Attenzione alle riacutizzazioni
La cronicità della BPCO mina nel tempo la qualità di vita dei pazienti, gradualmente compromessa dal persistere dei sintomi, ma il secondo aspetto della patologia riguarda la sua progressione e la comparsa di riacutizzazioni, fenomeni che colpiscono circa il 30% dei malati.

«La mancata risoluzione della sintomatologia, unita alla bassa aderenza e alla comparsa di riacutizzazioni, porta nel tempo i pazienti ad adottare un incremento della terapia» avverte Blasi. «Lo studio IMPACT dimostra chiaramente che grazie alla triplice terapia già in prima linea si può ottenere una riduzione del rischio di morte in questi malati». Un altro aspetto importante dello studio Impact riguarda all’arruolamento di un alto numero di pazienti, molti dei quali con condizioni che ne avevano determinato l’esclusione in altri trial. «Il disegno dello studio ha avuto il merito di avvicinare le caratteristiche dei pazienti studiati a quanto si riscontra nella real life» commenta Pelaia.
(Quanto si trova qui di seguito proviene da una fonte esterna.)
Lemma objectAssign_enumerated (target source : Flattened) :
  Enumerated (map fst (own target)) ->
  Enumerated (map fst (own (objectAssign target source))).
Proof.
  unfold objectAssign. apply fold_enumerated.
  intros acc kv _. apply assign_enumerated.
Qed.

Lemma flattenEntry_enumerated (sep : string) (v : value) :
  forall key acc,
    Enumerated (map fst (own acc)) ->
    Enumerated (map fst (own (flattenEntry sep v key acc))).
Proof.
  induction v as [| b | n | t | iso | items H | fields H] using value_nested_ind;
    intros key acc E; cbn [flattenEntry];
    try (now apply assign_enumerated); now apply objectAssign_enumerated.
Qed.

(** The flattened object lists its names in an order of enumeration. *)
Lemma flattenFields_enumerated (sep : string) (fields : list (string * value))
      (prefix : string) :
  Enumerated (map fst (own (flattenFields sep fields prefix emptyObject))).
Proof.
  unfold flattenFields. apply fold_enumerated; [| exact I].
  intros acc kv _. apply flattenEntry_enumerated.
Qed.

Lemma enumerated_app (l1 l2 : list string) :
  Enumerated (l1 ++ l2) ->
  Enumerated l2 /\ forall x y, In x l1 -> In y l2 -> precedes x y.
Proof.
  induction l1 as [| k l1 IH]; cbn [app Enumerated].
  - intros E. split; [exact E | contradiction].
  - intros [F E]. destruct (IH E) as [E2 P]. split; [exact E2 |].
    intros x y [<- | Ix] Iy.
    + rewrite Forall_forall in F. apply F, in_or_app. now right.
    + now apply P.
Qed.

(** An index larger than those of all the properties goes last. *)
Lemma insertIndex_last (A : Type) (n : N) (k : string) (v : A)
      (o : list (string * A)) :
  arrayIndex k = Some n ->
  (forall x, In x (map fst o) -> precedes x k) ->
  insertIndex n k v o = (o ++ [(k, v)])%list.
Proof.
  intros K. induction o as [| [k' v'] o IH]; intros P; [reflexivity |].
  cbn [insertIndex app]. pose proof (P k' (or_introl eq_refl)) as Pk.
  unfold precedes in Pk. rewrite K in Pk.
  destruct (arrayIndex k') as [m |]; [| contradiction].
  apply N.ltb_lt in Pk. rewrite Pk. f_equal. apply IH.
  intros x Ix. apply P. now right.
Qed.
«I risultati osservati nelle diverse analisi condotte sulla mortalità per tutte le cause sono consistenti tra loro e vanno tutti nella stessa direzione: la triplice terapia fluticasone furoato/umeclidinio/vilanterolo migliora la qualità di vita, la funzione polmonare  e riduce le riacutizzazioni moderate/gravi. Non dovremmo quindi sorprenderci di fronte ai dati di riduzione della mortalità, soprattutto tenendo conto del ruolo dei fattori di rischio per la mortalità nei pazienti con co-morbilità in generale e con BPCO in particolare. La conta degli eosinofili nel sangue può essere di supporto nel discriminare i diversi effetti del trattamenti nei pazienti con il rischio maggiore di riacutizzazioni (≥2 moderate o almeno 1 severa), mentre ha meno impatto nel gruppo con una sola riacutizzazione moderata. Questi risultati sono rilevanti nella pratica clinica, in quanto un più elevato rischio di riacutizzazioni (basato sulla storia precedente) e una maggiore conta di eosinofili ematici supportando l’utilizzo della triplice terapia rispetto a umeclidinio/vilanterolo. Nell’attesa di ulteriori acquisizioni per comprendere il ruolo di questi marcatori, oggi possiamo offrire ai pazienti con BPCO frequenti riacutizzatori un trattamento che consente loro di vivere meglio e più a lungo. In conclusione con la triplice terapia i pazienti stanno meglio. Lo confermano gli stessi pazienti e i clinici, e  anche se queste affermazioni non hanno il rigore scientifico degli studi, la percezione empirica è importante per incoraggiarci a estendere l’utilizzo della triplice terapia a un maggior numero pazienti».